■臨床麻酔とクリティカルケアのMCQ問題■ 2012-02-01




【問題1】(麻酔科学用語) コロン以下の日本語に相当する英単語、フレーズを答えよ。

(1) (__________s) : 吐血

(2) (a____) (m_________) : α運動ニューロン

(3) (h____________) : 硝子化/ヒアリン化

(4) (b_____) (t__) : 血性穿刺

(5) (t________) (l____) (v____) : 天井値


[解答]
(1)hematemesis(2)alpha motoneuron
(3)hyalinization(4)bloody tap
(5)threshold limit value


[出典] 麻酔科学用語集 第3版



【問題2】(外傷・出血・感染) 正常の止血機能を維持できる30%の凝固因子レベルは、PT、APTTともに正常対照の( )倍に対応する。
1) 1.2 2) 1.5 3) 1.8 4) 2 5) 3

[解説] 血友病などの先天性凝固因子欠乏症の臨床的観察から、凝固因子活性が5~10%以上あれば自然出血は起こらない、また20~30%以上あれば正常の止血機能を維持できる。正常の止血機能を維持できる30%の凝固因子レベルは、PT、APTTともに正常対照の1.5倍に対応する。外科的処置を行なう場合には凝固因子レベルを30%程度には維持する。
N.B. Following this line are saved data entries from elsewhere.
(* ===== verification/GridStringProps.v ===== *)
(** * A captured line, printed again

    The bytes [grid_string_cells] makes of a line with its attributes, read by
    the parser of a terminal, draw the same cells. *)
From Stdlib Require Import Ascii String.
From S2P Require Import Prelude.
From S2P Require Import CString.
From S2P Require Import Utf8.
From S2P Require Import CellCodec.
From S2P Require Import Locale.
From S2P Require Import Grid.
From S2P Require Import GridFacts.
From S2P Require Import GridProps.
From S2P Require Import Colour.
From S2P Require Import ColourProps.
From S2P Require Import Reflow.
From S2P Require Import Screen.
From S2P Require Import ScreenInfo.
From S2P Require Import GridString.
From S2P Require Import ScreenWrite.
From S2P Require Import InputTable.
From S2P Require Import Input.
From S2P Require Import InputOsc.
From S2P Require Import InputParse.
From S2P Require Import InputSafe.
From S2P Require Import InputMachine.
From S2P Require Import GridStringFacts.
From S2P Require Import InputProps.
From S2P Require Import TextProps.

(** ** The bytes of a code *)












Section Replay.
Context `{CellCodec} `{Locale} (env : input_env).

(** ** One sequence *)



(** ** What has been drawn *)





(** ** Between two bytes of the line *)





Lemma text_cell_data pen gc : text_cell (set_gc_data (utf8_set 0x20) pen) -> same_pen gc pen ->
  ud_size (gc_data gc) = 1 -> ud_width (gc_data gc) = 1 -> text_cell gc.
Proof.
  intros [T1 T2 T3 T4 T5 T6 T7 T8] Hs Hz Hw. specialize (Hs 0). unfold char_cell in Hs.
  injection Hs as E1 E2 E3 E4 E5 E6. cbn in *. by split; rewrite ?E1, ?E2, ?E3, ?E4.
Qed.

Section Line.
Variables (t0 : term).
Hypothesis (Hline : on_line (t_w t0)) (Hsx : c_sx (t_w t0) < 1073741824).
Notation cx := (c_cx (t_w t0)).
Notation row := (row_of (t_w t0)).





End Line.
End Replay.

(** ** The code of a cell *)













Section Code.
Context `{CellCodec} `{Locale} (env : input_env).
Variables (t0 : term).
Hypothesis (Hline : on_line (t_w t0)) (Hsx : c_sx (t_w t0) < 1073741824).
Notation fits l := (c_cx (t_w t0) + Z.of_nat (length l) <= c_sx (t_w t0)).






Variables (gd : grid) (py flags : Z).
Hypothesis (Hwith : has flags GRID_STRING_WITH_SEQUENCES = true)
  (Hesc : has flags GRID_STRING_ESCAPE_SEQUENCES = false).



End Code.

Section Props.
Context `{CellCodec} `{Locale} (env : input_env).



End Props.

(** ** A line to try it on *)





(** An overlined cell is captured as [5:3], which is no attribute. *)
Lemma overline_lost pen :
  let gc := set_gc_attr GRID_ATTR_OVERLINE grid_default_cell in
  fst (grid_string_cells_code grid_default_cell gc code_len 1 None false) = [27; 91] ++ [53; 58; 51] ++ [109] /\
  input_csi_dispatch_sgr_colon [53; 58; 51] pen = pen.
Proof. split; [by vm_compute|by destruct pen]. Qed.
(** Every address that is kept is one of something that is there and counts the
    references to it; [cur] is the item that is running, with its own client,
    and [held] the states that are held besides. *)
Record queues_ok (cur : option (Z * option Z)) (held : list Z) (s : server rest) : Prop := QueuesOk {
  qk_item : forall i it, q_items s !! i = Some it -> item_ok it /\ i < q_next s;
  qk_state : forall i it, q_items s !! i = Some it -> is_Some (q_states s !! it_state it);
  qk_list : forall i it l, q_items s !! i = Some it -> it_cmdlist it = Some l -> is_Some (q_lists s !! l);
  qk_client : forall i it c, q_items s !! i = Some it -> it_client it = Some c \/ holder cur i it = Some c ->
    is_Some (q_clients s !! c);
  qk_held : forall st, st ∈ held -> is_Some (q_states s !! st);
  qk_states : forall st x, q_states s !! st = Some x -> st < q_next s /\
    uses (fun _ it => it_state it =? st) (q_items s) + Z.of_nat (length (filter (fun y => y = st) held))
      <= st_references x;
  qk_lists : forall l x, q_lists s !! l = Some x -> Forall cmd_ok (cmds x.1) /\
    uses (fun _ it => bool_decide (it_cmdlist it = Some l)) (q_items s) <= x.2;
  qk_clients : forall c x, q_clients s !! c = Some x -> is_Some (q_queues s !! Some c) /\
    uses (fun i it => bool_decide (holder cur i it = Some c)) (q_items s) <= c_references x;
  qk_on : forall q x i, q_queues s !! q = Some x -> i ∈ cq_list x ->
    exists it, q_items s !! i = Some it /\ it_queue it = Some q;
  qk_in : forall i it q, q_items s !! i = Some it -> it_queue it = Some q ->
    exists x, q_queues s !! q = Some x /\ i ∈ cq_list x;
  qk_nodup : forall q x, q_queues s !! q = Some x -> NoDup (cq_list x);
  qk_running : forall q x i, q_queues s !! q = Some x -> cq_item x = Some i -> head (cq_list x) = Some i;
  qk_flags : forall i it, q_items s !! i = Some it -> it_flags it = 0 \/
    exists q x, it_queue it = Some q /\ q_queues s !! q = Some x /\ head (cq_list x) = Some i;
  qk_cur : forall i saved, cur = Some (i, saved) -> exists it, q_items s !! i = Some it /\ it_queue it <> None
}.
[正解] 2 [出典] Lisa.Vol4-No3-p234



【問題3】(疼痛管理) 癌性疼痛の治療に関して正しいのはどれか。

ア:癌性疼痛に対する第1選択薬は非ステロイド性消炎薬である。

イ:徐放性モルヒネは入院患者のみが対象となる。

ウ:硬膜外腔にモルヒネを長期投与することがある。

エ:フェノールによる神経破壊ブロック後には有痛性末梢神経障害を起こす傾向が強い。

[解説] 神経破壊ブロックにより、良好な結果が得られるのは50-60%である。最大の問題は、運動障害、膀胱、直腸障害が起きてしまう可能性があることである。腫瘍の進展が早く、ブロックした範囲を超えてしまうこともある。永久ブロックにはアルコールとフェノールが用いられる。フェノールはグリセリンに溶解して高比重となっており、注入時に痛みがなく局所麻酔薬用の作用ですぐに鎮痛が得られるが、神経破壊には15分くらいかかる。アルコールの場合、低比重であり、注入時痛があり、神経破壊はただちに起こる。永久ブロックとはいっても、約半数で効果は2カ月,1/4で効果は1カ月であったという報告もある。有痛性末梢神経障害はアルコールブロックの方が多い。


[正解] (ア)、(イ)、(ウ) [出典] 麻酔科クリニカル問題集




【問題4】(代謝・内分泌) IVHで栄養補給する場合、安静時のカロリー投与量としては体重あたりどれくらいか?
1) 30Cal/kg
3) 25Cal/kg
5) 40Cal/kg
2) 20Cal/kg
4) 35Cal/kg


[解説] IVHで栄養補給する場合、安静時のカロリー投与量としては体重あたり30Cal/kg(cf:糖尿病の食餌療法は標準体重の30Cal/kg)、強い侵襲時のカロリー投与量としては体重あたり40~50Cal/kg、カロリー窒素比は150~200くらいにする。通常非アミノ酸カロリー1000Calあたり12%アミノ酸溶液は300~400mlくらい投与する。